Su contrato actual se termina en febrero, pero el dinero de estos meses le ha venido bien para «ir al dentista a hacerme un tratamiento de gingivitis, por ejemplo. No puedo descuidar mi salud y, desde hace años, arrastro muchas cosas que no me he podido hacer». Me muestra uno de sus informes médicos, donde el doctor detalla que su cuerpo ya ha sufrido más de 15 intervenciones en diversas comunidades autónomas y que la inestabilidad laboral y las mudanzas continuas han sido contraproducentes.

La exclusión del sistema

Quiere decir algo antes de terminar: «las mujeres estamos excluidas del sistema, y si estás enferma mucho peor porque si no te cuidas tú, no te cuida nadie. Yo denunciaría que esta vida es muy mala para las mujeres pobres y enfermas. Veo que el capitalismo es brutal con las mujeres, que el neoliberalismo privatiza los servicios de salud que yo necesito y destruye a los colectivos».
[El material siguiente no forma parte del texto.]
Lemma copyToFile_file path r w :
  is_Some (files w !! path) → is_Some (files (copyToFile path r w).2 !! path).
Proof.
  intros Hfile. unfold copyToFile. destruct (rWriterTo r).
  - pose proof (writePieces_file path (pieces (rcuts r) (rdata r)) [] w Hfile) as Hw.
    destruct (writePieces path _ [] w) as [[[e|] buf'] w']; exact Hw.
  - pose proof (Write_file path (rdata r) w) as Hw.
    destruct (Write path (rdata r) w) as [[e|] w']; exact Hw.
Qed.

Lemma bufioWrite_frame path p buf w :
  only_file_changed path w (bufioWrite path p buf w).2.
Proof.
  unfold bufioWrite.
  destruct (length p <=? bufioSize - length buf)%nat; [apply only_file_changed_refl|].
  destruct buf as [|b buf].
  - pose proof (Write_frame path p w) as Hw.
    destruct (Write path p w) as [e w']. exact Hw.
  - pose proof (Write_frame path ((b :: buf) ++ take (bufioSize - length (b :: buf)) p) w)
      as Hw.
    destruct (Write path _ w) as [[e|] w']; [exact Hw|]. cbn [snd] in Hw.
    destruct (length _ <=? bufioSize)%nat; [exact Hw|].
    pose proof (Write_frame path (drop (bufioSize - length (b :: buf)) p) w') as Hw'.
    destruct (Write path _ w') as [e w'']. cbn [snd] in Hw' |- *.
    exact (only_file_changed_trans _ _ _ _ Hw Hw').
Qed.

Lemma writePieces_frame path ps buf w :
  only_file_changed path w (writePieces path ps buf w).2.
Proof.
  revert buf w. induction ps as [|p ps IH]; intros buf w; cbn [writePieces];
    [apply only_file_changed_refl|].
  pose proof (bufioWrite_frame path p buf w) as Hw.
  destruct (bufioWrite path p buf w) as [[[e|] buf'] w']; [exact Hw|]. cbn [snd] in Hw.
  exact (only_file_changed_trans _ _ _ _ Hw (IH buf' w')).
Qed.

Lemma copyToFile_frame path r w : only_file_changed path w (copyToFile path r w).2.
Proof.
  unfold copyToFile. destruct (rWriterTo r).
  - pose proof (writePieces_frame path (pieces (rcuts r) (rdata r)) [] w) as Hw.
    destruct (writePieces path _ [] w) as [[[e|] buf'] w']; exact Hw.
  - pose proof (Write_frame path (rdata r) w) as Hw.
    destruct (Write path (rdata r) w) as [[e|] w']; exact Hw.
Qed.

(** On a file that takes every write, the copy as a function of the bytes
    written so far. *)
Section WritableFile.

Variables (path : string) (w : World).
Hypothesis Hok : wfault w !! path = None.

Lemma Create_written : Create path w = (None, written path [] w).
Proof. unfold Create. rewrite Hok. reflexivity. Qed.

Lemma Write_written data p :
  Write path p (written path data w) = (None, written path (data ++ p) w).
Proof.
  unfold Write, written. cbn [wfault files with_files now]. rewrite Hok.
  rewrite lookup_insert_eq. cbn [fmap option_fmap option_map default fdata].
  unfold with_files. cbn [files dirs wfault now promCounters promSummaries fetched].
  rewrite insert_insert_eq. reflexivity.
Qed.

Lemma bufioWrite_written data p buf :
  ∃ data',
    bufioWrite path p buf (written path data w)
    = (None, bufferAfter p buf, written path data' w)
    ∧ (data' ++ bufferAfter p buf = data ++ buf ++ p)%list.
Proof.
  unfold bufioWrite, bufferAfter.
  destruct (length p <=? bufioSize - length buf)%nat.
  { exists data. split; reflexivity. }
  destruct buf as [|b buf].
  { rewrite Write_written. exists (data ++ p)%list. split; [reflexivity|].
    rewrite app_nil_r. reflexivity. }
  rewrite Write_written.
  destruct (length (drop (bufioSize - length (b :: buf)) p) <=? bufioSize)%nat.
  - eexists. split; [reflexivity|].
    rewrite <- !app_assoc. rewrite take_drop. reflexivity.
  - rewrite Write_written. eexists. split; [reflexivity|].
    rewrite app_nil_r, <- !app_assoc. rewrite take_drop. reflexivity.
Qed.

Lemma writePieces_written ps data buf :
  ∃ data',
    writePieces path ps buf (written path data w)
    = (None, fold_left (λ buf p, bufferAfter p buf) ps buf, written path data' w)
    ∧ (data' ++ fold_left (λ buf p, bufferAfter p buf) ps buf
       = data ++ buf ++ concat ps)%list.
Proof.
  revert data buf. induction ps as [|p ps IH]; intros data buf; cbn [writePieces fold_left].
  - exists data. split; [reflexivity|]. cbn. rewrite app_nil_r. reflexivity.
  - destruct (bufioWrite_written data p buf) as (data1 & -> & Hdata1).
    destruct (IH data1 (bufferAfter p buf)) as (data2 & -> & Hdata2).
    exists data2. split; [reflexivity|].
    rewrite Hdata2. cbn [concat]. rewrite !app_assoc. rewrite Hdata1.
    rewrite <- !app_assoc. reflexivity.
Qed.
Le pregunto por esas frases que algunos políticos lanzan sobre recuperación económica. «Mucha gente estamos en la cuneta, somos pobres. No creo en la recuperación, me dan ganas de vomitar cada vez que lo escucho. Incluso una vez, por no tener ya ni paro, descubrí que me habían excluido del sistema sanitario». Le indigna, según admite, ver a la gente tan pasiva y que la movilización social se haya ido, «con la que tenemos encima».

Después de este año de trabajo, mientras la operan, quiere cobrar el paro y volver a estudiar unas oposiciones. «Me avergüenza tener ocho años cotizados después de tanta vida. Ya sé que no haré los años necesarios para la pensión, pero solo quiero vivir al día, tranquila, con la paz que necesito, y aprender a cuidarme lo que nunca nadie me ha cuidado».